Republicans’ town halls were in their own heavily conservative districts and their constituents were not planted by the opposition, but were made up of Republicans anxious to hear for themselves what kind of budget the legislators already passed. The reactions to the budget and in particular, the Medicare privatization scheme gave the Republicans a taste of the anger and outrage Democrats faced during the health care reform debate. Audience members were irate that Republicans already voted to end Medicare at the same time they gave tax cuts to the wealthy and corporations. The budget’s co-author, Paul Ryan had questioners removed by police instead of having the courage to explain his actions, and one GOP freshman, Rep. Rick Crawford (R-AR) shut down the town hall meeting after difficult questions about privatizing Medicare. Needless to say, Republicans can dish out disruption at Democrats’ town halls, but they can’t take legitimate questions from their own supporters.
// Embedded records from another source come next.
(* ===== verification/Effects.v ===== *)
(** * Effects of a request: database session, clock, identifiers, errors

    A request runs in one goroutine against a PostgreSQL pool shared with other
    requests.  [M D X A] is such a computation over the tables [D] of the module
    and the state [X] of everything reached through its dependency interfaces.
    An [Oracle] fixes what the request cannot control: the identifiers drawn by
    [uuid.New], the instants read by [time.Now] and [NOW()], which statements
    the driver or the server fails, and what other sessions commit between two
    statements of this one.  Theorems quantify over the oracle. *)

From S2P Require Import Prelude Domain.
From stdpp Require Import base gmap strings list.
From Stdlib Require Import ZArith Lia.

Record world (D X : Type) := World { w_db : D; w_ext : X; w_step : nat }.
Arguments World {D X}. Arguments w_db {D X}. Arguments w_ext {D X}. Arguments w_step {D X}.

(** A call through a dependency interface reads the step counter and acts on
    the foreign state. *)
Definition dep (X A : Type) : Type := nat → X → result A * X.

Class Oracle (D : Type) := {
  o_uuid : nat → uuid;
  o_time : nat → instant;
  o_fault : nat → bool;
  o_interf : nat → D → D
}.

Definition M (D X A : Type) : Type := world D X → result A * world D X.

#[export] Instance M_ret {D X} : MRet (M D X) := λ A a w, (Ok a, w).
#[export] Instance M_bind {D X} : MBind (M D X) := λ A B f m w,
  match m w with
  | (Ok a, w') => f a w'
  | (Err e, w') => (Err e, w')
  end.

Section effects.
Context {D X : Type} `{!Oracle D}.
Implicit Types (w : world D X) (d : D).

Definition throw {A} (e : error) : M D X A := λ w, (Err e, w).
The town hall meetings on health care and Republicans’ budget showed two important differences in governing style that characterize the disparity in the two political parties. Republicans did not consult their constituents before voting on a budget that adversely affects every American except the extremely wealthy, and the opposition they faced was from their own supporters who wondered why they ended Medicare instead of raising taxes on the wealthy and corporations. Conversely, Democrats took a proposal to their constituents before voting on the bill and faced opposition from right wing plants, but didn’t have police evict the protesters. Democrats tend to adhere to principles of democracy and Republicans pass laws on their own in spite of the damage they cause.
It is good for Republicans to see that their governing style and policies are not what Americans want from their representatives. It’s also good to see that even Republicans’ supporters have a limited tolerance for being treated despicably before they say enough. One would think that Paul Ryan would have noticed the outrage at Scott Walker’s actions in his home state, but arrogance tends to blind people to reality when they get a taste of power and money from the Heritage Foundation. America is awakening from a drunken stupor that allowed Republican legislative malfeasance to send the economy into a ditch and they are voicing their anger at a change of course that will destroy the middle class and doom elderly Americans to poverty and life without health care. Perhaps between now and the lead up to the 2012 elections, Republican supporters will see that Republican governance is underhanded and contemptible, and choose to separate from the GOP because now they know the issues are not up for discussion. In fact, it is quite evident the Republicans, like dictators, make laws and jail dissenters for asking questions like they do in Iran, North Korea, and Saudi Arabia.